E-safety Vehicle Intrusion Protected Applications (EVITA)

Status: Final Published

Date: Published November 2011 Region: Europe

Document: Link

Background

The EVITA project was an automotive cybersecurity initiative co-funded by the European Union, intended to improve the resilience of the automotive on-board network to attacks from new V2X applications, as well as the physical attacks made possible by the physical access that attackers can have to vehicles in the public environment. Through a process of identifying E/E use cases, analyzing potential threats, and their associated risk, EVITA developed a series of security requirements for on-board networks. This was then distilled into a standard recommending hardware and software architectures to fulfill the defined security requirements.

Summary

The EVITA standard sets out a recommend hardware and software architecture to satisfy safety requirements intended to mitigate the cybersecurity threats associated with typical connected car use cases, including Vehicle-to-Vehicle (V2V) and Vehicle-to-Infrastructure (V2I) communications, smartphone integration, OTA updates, and diagnostic processes. Having identified these use cases, the EVITA project identified potential malicious agents and cybersecurity threats using an attack tree methodology. The level of risk associated with these threats was calculated by considering the severity of the threat, along with the likelihood that such an attack could occur. Once these threats and the level of risk had been identified, the EVITA project defined a series of security objectives using functional path mapping to mitigate threats. EVITA identified the following security requirements:

• HSMs must be tamperproof, or attempts at tempering must be detectable.
• In-vehicle software and locally stored data related to the connected car use cases must be
  “infeasible” or detectable within the platform.
• ECUs must be able to detect if messages and data sent by other ECUs have been altered by
  unauthorized agents.
• Data and messages sent within the vehicle must be kept confidential.
• Remote entities must be able to verify the integrity of the IVN network.
• Only authorized entities can be permitted to access or modify e-safety relevant data or assets.

In order to satisfy these security requirements, EVITA developed three hardware specifications:

• EVITA HSM Full: Intended as a hardware extension for ECUs in V2X applications, consisting of a cryptographic building block and a logic building block. The cryptographic block includes a high-performance cryptographic engine, an AES-based hash function, an encryption/decryption engine, a random generator, and a 64-bit monotonic counter. The EVITA HSM Full also features its own Central Processing Unit (CPU), which can only be accessed by the application CPU via secure interfaces.
• EVITA HSM Medium: Comparable to the HSM Full, but without a hardware Error Code Correction (ECC) engine or hardware hash engine. Intended to enable secure, but cost-effective protection of gateways and domain controllers.
• EVITA HSM Light: Designed for the protection of sensors, actuators, etc.

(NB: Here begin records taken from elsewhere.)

(* ===== verification/Reliable.v ===== *)
(** Requests onto UDP that are sent again until their answer comes: dg_send_recv.c and
    dg_cli.c of unpv13e/rtt, on the timer of [Rtt], and the server dg_echo.c there; at
    the end, a client and a server on a network that loses, repeats, delays and reorders
    datagrams.  The functions of the timer are those of lib/rtt.c with its own unprtt.h;
    rtt/unprtt.h has other constants, which dg_send_recv.c does not use.  SIGALRM comes at
    any time between alarm(n) and alarm(0), also before the jump buffer is set. *)

From S2P Require Export Rtt.

Definition DG_MAXLINE : nat := 4096.

(** ** The header *)

(** struct hdr in memory: two uint32_t. *)
Definition sizeof_dghdr : nat := 8.
Definition dg_hdr (seq ts : Z) : list Z := st32 seq ++ st32 ts.
Definition seq_of (h : list Z) : Z := le_combine (take 4 h).
Definition ts_of (h : list Z) : Z := le_combine (take 4 (drop 4 h)).

(** ** dg_send_recv *)

(** The static variables of dg_send_recv.c ([recvhdr] as bytes), the arrays of its
    caller, and what it did: datagrams sent, seconds the alarm clock is set to (0: off),
    lines printed. *)
Record dg := mk_dg {
  rttinfo : rtt_info;
  rttinit : bool;
  send_seq : Z;
  recvhdr : list Z;
  sendline : list Z;  (* the characters before the NUL *)
  recvline : list Z;
  dg_sent : list (list Z);
  dg_alarm : Z;
  dg_printed : list (list Z)
}.
(** [write(fd, ptr, n)] of the [n] bytes [bs]: [Got] of the bytes taken. *)
Definition write (bs : list Z) : M io io_result :=
  s ← get;
  match acceptances s with
  | [] => modify (set_written [] (written s ++ bs));; mret (Got bs)
  | Accept k :: rest => modify (set_written rest (written s ++ take k bs));; mret (Got (take k bs))
  | WriteIntr :: rest => modify (set_written rest (written s));; mret Interrupted
  | WriteErr :: rest => modify (set_written rest (written s));; mret Failed
  end.

(** * writen.c, readn.c *)

(** The loop of [writen] with the bytes at [ptr] left: [false] is the return of -1. *)
Fixpoint writen_loop (fuel : nat) (left_ : list Z) : M io bool :=
  match left_ with
  | [] => mret true
  | _ =>
      match fuel with
      | O => undef Diverges
      | S f =>
          r ← write left_;
          match r with
          | Got [] => mret false
          | Got bs => writen_loop f (drop (length bs) left_)
          | Interrupted => writen_loop f left_
          | Failed => mret false
          end
      end
  end.

Definition writen (fuel : nat) (bs : list Z) : M io Z :=
  ok ← writen_loop fuel bs; mret (if ok : bool then Z.of_nat (length bs) else -1).

(** [err_sys] ends the process. *)
Definition Writen (fuel : nat) (bs : list Z) : M io unit :=
  n ← writen fuel bs; when (negb (n =? Z.of_nat (length bs))) (exit 1).

(** The loop of [readn] with [got] in the buffer: [None] is the return of -1. *)
Fixpoint readn_loop (fuel nleft : nat) (got : list Z) : M io (option (list Z)) :=
  match nleft with
  | O => mret (Some got)
  | S _ =>
      match fuel with
      | O => undef Diverges
      | S f =>
          r ← read nleft;
          match r with
          | Got [] => mret (Some got)
          | Got bs => readn_loop f (nleft - length bs) (got ++ bs)
          | Interrupted => readn_loop f nleft got
          | Failed => mret None
          end
      end
  end.

(** The bytes in the buffer; their number is the return value. *)
Definition readn (fuel n : nat) : M io (option (list Z)) := readn_loop fuel n [].

Definition Readn (fuel n : nat) : M io (list Z) :=
  r ← readn fuel n; match r with Some bs => mret bs | None => exit 1 end.

(** * str_echo.c *)

(** [again: while ((n = read(..)) > 0) Writen(..);], and again after an interruption. *)
Fixpoint str_echo (fuel wfuel : nat) : M io unit :=
  match fuel with
  | O => undef Diverges
  | S f =>
      r ← read 4096;
      match r with
      | Got [] => mret tt
      | Got bs => Writen wfuel bs;; str_echo f wfuel
      | Interrupted => str_echo f wfuel
      | Failed => exit 1
      end
  end.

This specification includes an AES hardware accelerator, with the security credentials handled by the main ECU application processor.

The EVITA specification also leverages the existing EMVY secure software framework, which provides mechanisms for authentication, secure storage, intrusion detection, malware protection, integration of back end services and smartphones, cryptographic algorithms, etc.

Notes

EVITA can be considered a competitor to the TPM 2.0 Automotive Thin Profile. However, EVITA does not offer remote attestation and cannot measure the state of the ECU against a set of pre-stored measurements. However, EVITA offers a comparable, flexible approach, allowing the hardware implementation to be varied in order to ensure cost-effective protection of the in-vehicle network.